When an Air Force Base* was faced with the challenge of increasing throughput of a refueling system with 50% less hydrants due to reconstruction, they turned to ProcessModel. Using ProcessModel technology, an optimum solution was found that saved taxpayer money, serviced existing traffic and provided additional capacity for the future.
The Air Force Base, has played a vital role in defense for the United States for the past 50 years. Because of its strategic location, it is one of the primary operating location for bombers as well as a critical refueling hub for transport aircraft. When the refurbishment plans were announced, ProcessModel was selected to help solve the aircraft refueling and parking dilemma at The Air Force Base. Using this technology they could compare and test proposed plans and generate new ideas about increasing productivity of the system.
The Air Force Base has a modern fuel transport system, but the hydrants used to fuel the aircraft were in poor condition. Phase I of the reconstruction project was to replace and add new hydrants. Each phase of the project disabled large portions of the hydrant system and dramatically reduced the refueling capability.
The main problem facing the wing planners was how to maintain the capability to support a large operation while continuing the refurbishment effort.
The refueling system at The Air Force Base consisted of 57 hydrants. Half are located on the North ramp and the other half on the south ramp. Twenty of the hydrants were inoperable due to deterioration or parts failure. In phase one of the construction contractors will remove twenty active hydrants on the south ramp leaving 4 functions hydrants. On the north ramp there will be 22 functioning hydrants. During the construction, fuel trucks and temporary fuel bladders will be used to help service aircraft.
With the number of hydrants cut by half, a large bomber operation with an intense airlift movement could create a process halting queue for aircraft needing refueling. The members of the planning team all had primary concerns.
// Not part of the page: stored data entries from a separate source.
(** C2, amended. [looksCanonical] is true exactly for the texts made of a
    title of one or more characters other than a newline, a blank, four
    decimal digits in parentheses, a blank, and in braces the tag tmdb or
    tvdb, a hyphen and one or more decimal digits; a stem with its year in
    square brackets, such as [a [1234] {tmdb-123}], is never accepted. *)
Theorem looksCanonical_exactly :
  (forall stem, looksCanonical stem = true <-> canonical_shape stem) /\
  (forall title y d,
      decimal_digits d = true -> looksCanonical (bracketed_stem title y d) = false) /\
  looksCanonical (str_of "a [1234] {tmdb-123}") = false.
Proof.
  split; [exact looksCanonical_shape|].
  split; [exact bracketed_not_canonical|].
  vm_compute. reflexivity.
Qed.

Lemma looksCanonical_exactly_witness :
  looksCanonical (bracketed_stem (str_of "a (b)") (str_of "1234") (str_of "123"))
  = false.
Proof.
  apply (proj1 (proj2 looksCanonical_exactly)). reflexivity.
Defined.

(* ================================================================= *)
(** ** [_strip_year] *)

Lemma match_at_year_sound n l x :
  Re.match_at year_re n l = Some x ->
  starts_with_year l = true /\ Re.pos x = n + 6 /\ Re.rest x = skipn 6 l.
Proof.
  unfold Re.match_at. intros H. apply ReFacts.run_sound in H.
  destruct H as (s' & HM & Hk). injection Hk as <-.
  simpl in HM. destruct HM as (m & [HM | HM] & ->);
    break; chain; subst; simpl in *; eqb_to_eq; subst;
    unfold decimal_digits; simpl;
    repeat match goal with
           | H : Py_UNICODE_ISDECIMAL _ = true |- _ => rewrite H; clear H
           end;
    (split; [reflexivity | split; [lia | reflexivity]]).
Qed.

Lemma match_at_year_complete n l :
  starts_with_year l = true -> Re.match_at year_re n l <> None.
Proof.
  intros H.
  destruct l as [|o [|d1 [|d2 [|d3 [|d4 [|c t]]]]]]; try discriminate.
  simpl in H. unfold decimal_digits in H. simpl in H.
  repeat match goal with
         | H : _ && _ = true |- _ => apply andb_prop in H; destruct H
         end.
  unfold Re.match_at.
  match goal with
  | H : _ || _ = true |- _ => apply orb_prop in H; destruct H as [H | H]
  end;
    apply andb_prop in H; destruct H as [Ho Hc];
    apply N.eqb_eq in Ho; apply N.eqb_eq in Hc; subst o c;
    eapply ReFacts.run_complete with (s' := Re.MState _ t _);
    try discriminate; simpl.
  - eexists; split; [left; walk; try reflexivity; assumption | reflexivity].
  - eexists; split; [right; walk; try reflexivity; assumption | reflexivity].
Qed.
The airfield manager was concerned about the queuing on the ramp, the operators wanted convenience for aircrews and the fuel technicians wanted to balance the utilization of the system.
If queuing occurred, waiting aircraft would have to taxi to an empty parking space or stub, shut down engines and sit idle until a space became available. Then two pilots would have to restart the engines, taxi to the open position and then shut down for refueling. Each taxi burns about 4,000 pounds of fuel and can take 30-60 minutes, not including the waiting time. Complicating the process is the service time for each aircraft, which is dependent on the fuel load of the aircraft and how many other aircraft are simultaneously being loaded. ProcessModel gives them the ability to reflect the variable service times.
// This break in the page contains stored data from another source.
End Json.
(** ** The host's strings and numbers

    What the two source files use of the language itself:
    [String.prototype.trim], of which lib/act.js makes use, and the
    conversion of a string to a number and on to a 32-bit integer, which
    an assignment to a numeric property of an element goes through.
    Strings are the UTF-8 bytes of the text. *)

Module Js.
Import Json.

(** *** [String.prototype.trim] *)

(** The host's white space and line terminators of one, two and three
    bytes: U+0009 to U+000D and U+0020; U+00A0; U+1680, U+2000 to U+200A,
    U+2028, U+2029, U+202F, U+205F, U+3000 and U+FEFF. *)
Definition ws1 (a : nat) : bool :=
  (Nat.leb 9 a && Nat.leb a 13) || Nat.eqb a 32.

Definition ws2 (a b : nat) : bool := Nat.eqb a 194 && Nat.eqb b 160.

Definition ws3 (a b c : nat) : bool :=
  (Nat.eqb a 225 && Nat.eqb b 154 && Nat.eqb c 128)
  || (Nat.eqb a 226 && Nat.eqb b 128
      && ((Nat.leb 128 c && Nat.leb c 138) || Nat.eqb c 168 || Nat.eqb c 169
          || Nat.eqb c 175))
  || (Nat.eqb a 226 && Nat.eqb b 129 && Nat.eqb c 159)
  || (Nat.eqb a 227 && Nat.eqb b 128 && Nat.eqb c 128)
  || (Nat.eqb a 239 && Nat.eqb b 187 && Nat.eqb c 191).

(** Dropping the white space at the front of a list of bytes; [w2] and
    [w3] recognise the two-byte and three-byte sequences. *)
Section Strip.
Variable w2 : nat -> nat -> bool.
Variable w3 : nat -> nat -> nat -> bool.

Fixpoint strip (s : list nat) : list nat :=
  match s with
  | [] => []
  | a :: rest =>
      if ws1 a then strip rest
      else
        match rest with
        | [] => s
        | b :: rest2 =>
            if w2 a b then strip rest2
            else
              match rest2 with
              | [] => s
              | c :: rest3 => if w3 a b c then strip rest3 else s
              end
        end
  end.
End Strip.

Definition bytes (s : string) : list nat := nat_of_ascii <$> list_ascii_of_string s.

Definition of_bytes (l : list nat) : string := string_of_list_ascii (ascii_of_nat <$> l).

(** [s.trim()]: white space goes from the front, then from the back, where
    the sequences are read backwards. *)
Definition trim (s : string) : string :=
  let front := strip ws2 ws3 (bytes s) in
  let back := strip (fun b a => ws2 a b) (fun c b a => ws3 a b c) (rev front) in
  of_bytes (rev back).

(** *** [ToNumber] on a string *)

(** A number that is not NaN: its sign and its absolute value. *)
Abbreviation Signed := (bool * Double)%type.

Definition digit_below (radix : nat) (c : ascii) : option Z :=
  match hex_digit c with
  | Some d => if Nat.ltb d radix then Some (Z.of_nat d) else None
  | None => None
  end.

(** The value of the digits of [s] in [radix]; [None] when [s] is empty or
    holds another character. *)
Definition radix_value (radix : nat) (s : list ascii) : option Z :=
  match s with
  | [] => None
  | _ :: _ =>
      fold_left (fun acc c =>
                   match acc, digit_below radix c with
                   | Some n, Some d => Some (n * Z.of_nat radix + d)%Z
                   | _, _ => None
                   end) s (Some 0%Z)
  end.

(** An [ExponentPart], or nothing, up to the end of the input. *)
Definition exponent_part (s : list ascii) : option Z :=
  match s with
  | [] => Some 0%Z
  | e :: rest =>
      if Nat.eqb (code e) 69 || Nat.eqb (code e) 101 then
        let '(negative, rest) :=
          match rest with
          | c :: rest' =>
              if Nat.eqb (code c) 45 then (true, rest')
              else if Nat.eqb (code c) 43 then (false, rest')
              else (false, rest)
          | [] => (false, rest)
          end in
        match scan_digits rest with
        | ([], _) => None
        | (ds, []) => Some (if negative then - digits_value ds else digits_value ds)%Z
        | (_, _ :: _) => None
        end
      else None
  end.

(** A [StrUnsignedDecimalLiteral] other than [Infinity]. *)
Definition unsigned_decimal (s : list ascii) : option Double :=
  let '(int, s) := scan_digits s in
  let '(point, frac, s) :=
    match s with
    | c :: rest =>
        if Nat.eqb (code c) 46 then let '(ds, r) := scan_digits rest in (true, ds, r)
        else (false, [], s)
    | [] => (false, [], s)
    end in
  match int, frac with
  | [], [] => None
  | _, _ =>
      match exponent_part s with
      | Some e => Some (to_double (digits_value (int ++ frac)) (e - Z.of_nat (length frac)))
      | None => None
      end
  end.

(** [StringToNumber] on a string without white space around it; [None] is
    NaN. *)
Definition string_numeric (s : list ascii) : option Signed :=
  let infinity := list_ascii_of_string "Infinity" in
  let unsigned (negative : bool) (s : list ascii) : option Signed :=
    if bool_decide (s = infinity) then Some (negative, DInfinity)
    else match unsigned_decimal s with
         | Some d => Some (negative, d)
         | None => None
         end in
  let radix (r : nat) (digits : list ascii) : option Signed :=
    match radix_value r digits with
    | Some 0%Z => Some (false, DZero)
    | Some n => Some (false, round_ratio n 1)
    | None => None
    end in
  match s with
  | [] => Some (false, DZero)
  | c :: rest =>
      if Nat.eqb (code c) 43 then unsigned false rest
      else if Nat.eqb (code c) 45 then unsigned true rest
      else
        match rest with
        | x :: digits =>
            if Nat.eqb (code c) 48 && (Nat.eqb (code x) 120 || Nat.eqb (code x) 88)
            then radix 16 digits
            else if Nat.eqb (code c) 48 && (Nat.eqb (code x) 111 || Nat.eqb (code x) 79)
            then radix 8 digits
            else if Nat.eqb (code c) 48 && (Nat.eqb (code x) 98 || Nat.eqb (code x) 66)
            then radix 2 digits
            else unsigned false s
        | [] => unsigned false s
        end
  end.

(** [ToNumber(s)] for a string. *)
Definition ToNumber (s : string) : option Signed :=
  string_numeric (list_ascii_of_string (trim s)).

(** [ToInt32]: NaN, the zeros and the infinities give [0]; every other
    number is cut to an integer and wrapped into [-2^31 .. 2^31 - 1]. *)
Definition ToInt32 (x : option Signed) : Z :=
  match x with
  | Some (negative, DFinite q e) =>
      let int := if (0 <=? e)%Z then (q * 2 ^ e)%Z else (q / 2 ^ (- e))%Z in
      let int := if negative then (- int)%Z else int in
      let wrapped := (int mod 2 ^ 32)%Z in
      if (2 ^ 31 <=? wrapped)%Z then (wrapped - 2 ^ 32)%Z else wrapped
  | _ => 0%Z
  end.

(** An integer as the host writes it. *)
Definition integer_string (n : Z) : string :=
  if (n <? 0)%Z then "-" +:+ decimal_Z (- n) else decimal_Z n.

End Js.
(** ** lib/diff.js *)

Module Diff.
Import Dom Json Js.

(** The part of an element that [syncAttrs] acts on, with the tag, which
    tells what interface of the host the element has. *)
Record ElState := { el_tag : string; el_attrs : Attrs; el_value : ValueProp }.

(** *** The host's [value] property

    The elements are those of an HTML document, where [nodeName] is the tag
    in upper case.  Two of the host's interfaces are modelled: that of
    [INPUT], for the types named below, and that of [LI], whose [value] is a
    number.  On every other tag [el_value] tells whether the element object
    has a property [value] of its own, [Dirty v] after somebody assigned
    [el.value = v] to it.  The other elements whose interface has a [value]
    ([BUTTON], [DATA], [METER], [OPTION], [OUTPUT], [PARAM], [PROGRESS],
    [SELECT], [TEXTAREA] and custom elements) are not modelled; [value_free]
    below excludes them. *)

Definition is_input (el : ElState) : bool := String.eqb (el_tag el) "INPUT".

Definition is_li (el : ElState) : bool := String.eqb (el_tag el) "LI".

Definition ascii_lower (c : ascii) : ascii :=
  if Nat.leb 65 (code c) && Nat.leb (code c) 90 then ascii_of_nat (code c + 32) else c.


Fixpoint map_ascii (f : ascii -> ascii) (s : string) : string :=
  match s with
  | EmptyString => EmptyString
  | String c rest => String (f c) (map_ascii f rest)
  end.

(** The keywords of the [type] attribute of an [input]. *)
Definition input_types : list string :=
  [ "hidden"; "text"; "search"; "tel"; "url"; "email"; "password"; "date"; "month";
    "week"; "time"; "datetime-local"; "number"; "range"; "color"; "checkbox"; "radio";
    "file"; "submit"; "image"; "reset"; "button" ].

(** The state of the [type] attribute: its keyword, whatever the case of
    the letters; [text] when the attribute is missing or holds no keyword. *)
Definition input_type (attrs : Attrs) : string :=
  match getAttribute attrs "type" with
  | Some type =>
      let type := map_ascii ascii_lower type in
      if existsb (String.eqb type) input_types then type else "text"
  | None => "text"
  end.

(** The four ways in which an [input] treats its [value] property. *)
Inductive ValueMode :=
| ModeValue
| ModeDefault
| ModeDefaultOn
| ModeFilename.

Definition value_mode (type : string) : ValueMode :=
  if existsb (String.eqb type) ["hidden"; "submit"; "image"; "reset"; "button"]
  then ModeDefault
  else if existsb (String.eqb type) ["checkbox"; "radio"] then ModeDefaultOn
  else if String.eqb type "file" then ModeFilename
  else ModeValue.

(** The one-line text fields. *)
Definition text_type (type : string) : bool :=
  existsb (String.eqb type) ["text"; "search"; "tel"; "password"].

(** Line feeds and carriage returns taken out. *)
Fixpoint strip_newlines (s : string) : string :=
  match s with
  | EmptyString => EmptyString
  | String c rest =>
      if Nat.eqb (code c) 10 || Nat.eqb (code c) 13 then strip_newlines rest
      else String c (strip_newlines rest)
  end.

(** The host's value sanitization for an [input] of the given type.  It is
    modelled for the one-line text fields; what the host does to the value
    of a field of type [url], [email], [number], [range], [color] or of a
    date or time is not. *)
Definition sanitize (type : string) (v : string) : string :=
  if text_type type then strip_newlines v else v.

(** ASCII white space at the front dropped. *)
Fixpoint skip_spaces (s : list ascii) : list ascii :=
  match s with
  | c :: rest =>
      if existsb (Nat.eqb (code c)) [9; 10; 12; 13; 32] then skip_spaces rest else s
  | [] => []
  end.

(** The host's rules for parsing integers, by which [li.value] reads the
    attribute. *)
Definition parse_integer (s : string) : option Z :=
  let s := skip_spaces (list_ascii_of_string s) in
  let '(negative, s) :=
    match s with
    | c :: rest =>
        if Nat.eqb (code c) 45 then (true, rest)
        else if Nat.eqb (code c) 43 then (false, rest)
        else (false, s)
    | [] => (false, s)
    end in
  match scan_digits s with
  | ([], _) => None
  | (ds, _) => Some (if negative then - digits_value ds else digits_value ds)%Z
  end.

(** What reading a property gives. *)
Inductive PropertyValue :=
| Undefined
| Str (s : string)
| Num (n : Z).

(** [x !== value] for a string [value]. *)
Definition differs (x : PropertyValue) (value : string) : bool :=
  match x with
  | Str s => negb (String.eqb s value)
  | _ => true
  end.

(** ['value' in el]. *)
Definition has_value (el : ElState) : bool :=
  is_input el || is_li el || match el_value el with Dirty _ => true | _ => false end.

(** [el.value].  An [input] in value mode gives the value the user or a
    script last put in, or the sanitized [value] attribute while nobody
    did; in the other modes it gives the attribute, or no file name (the
    user chose no file).  A list item gives the attribute as a 32-bit
    integer, [0] when it holds none. *)
Definition get_value (el : ElState) : PropertyValue :=
  let attr := getAttribute (el_attrs el) "value" in
  if is_input el then
    let type := input_type (el_attrs el) in
    match value_mode type with
    | ModeValue =>
        match el_value el with
        | Dirty v => Str v
        | _ => Str (sanitize type (default "" attr))
        end
    | ModeDefault => Str (default "" attr)
    | ModeDefaultOn => Str (default "on" attr)
    | ModeFilename => Str ""
    end
  else if is_li el then
    match attr with
    | Some s =>
        match parse_integer s with
        | Some n => Num (if (- 2 ^ 31 <=? n)%Z && (n <? 2 ^ 31)%Z then n else 0)
        | None => Num 0
        end
    | None => Num 0
    end
  else
    match el_value el with
    | Dirty v => Str v
    | _ => Undefined
    end.

Definition with_attrs (el : ElState) (attrs : Attrs) : ElState :=
  {| el_tag := el_tag el; el_attrs := attrs; el_value := el_value el |}.

Definition with_value (el : ElState) (value : ValueProp) : ElState :=
  {| el_tag := el_tag el; el_attrs := el_attrs el; el_value := value |}.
The hydrant system is the most efficient way to refuel, so they wanted to fully utilize the hydrants before resorting to alternate fueling methods. The planning team came up with four alternatives. ProcessModel enabled the team to test the plans and compare results.
In plan I, all bombers and tankers were routed to the north hydrants. All aircraft required taxi after refueling and created a tremendous burden on the taxi crews. All resources were utilized 90 percent of the time. The demand for taxi crews alone made this plan impossible
In plan II, all bombers and tankers were sent to the north load stubs. All the parking stubs with hydrants were used for full service parking. The plan forced excess aircraft to the other fueling alternatives and produced an excessive burden on the truck refueling process. The safety office disapproved of the plan because it put live aircraft next to other live aircraft.
In plan III, the tankers have shorter cycle times and carry no ordinance on parking. They tried sending the takers to the north load stubs. All the north hydrants were designed for full service loading. All bombers went to the fuel bladders and the fuel truck process. This result from this plan was excessive cycle times and excessive burden on the alternate fueling options.
In plan IV, they divided the hydrants between north load stubs and north hydrants. All tankers were sent to north load stubs and all bombers to north hydrants. When the north load stubs were full, tankers were allowed to move to north hydrants and use the other alternatives. With this plan there was almost equal utilization in all of the refueling processes and only temporary queues at the fuel truck process.
They continued to optimize the processes in plan IV looking at the mix of north load stubs and north hydrants. Other alternatives included lowering and raising the number of taxi crews. The process simulation proved that the process could be supported with just two taxi crews. With further analysis they found that the system could handle a much higher capacity than anticipated.
The Air Force will face four more phases of construction on its refueling system. With the basic model complete, they could use the model to optimize each part of the construction plans.
The model helped develop a process to increase throughput of the refueling system even while 50 percent of the refueling hydrants were inoperative. “With ProcessModel, we have more information than we ever had before. Process simulation takes us out of the realm of speculation and closer to the world of prediction.”
*The name of the company has been removed.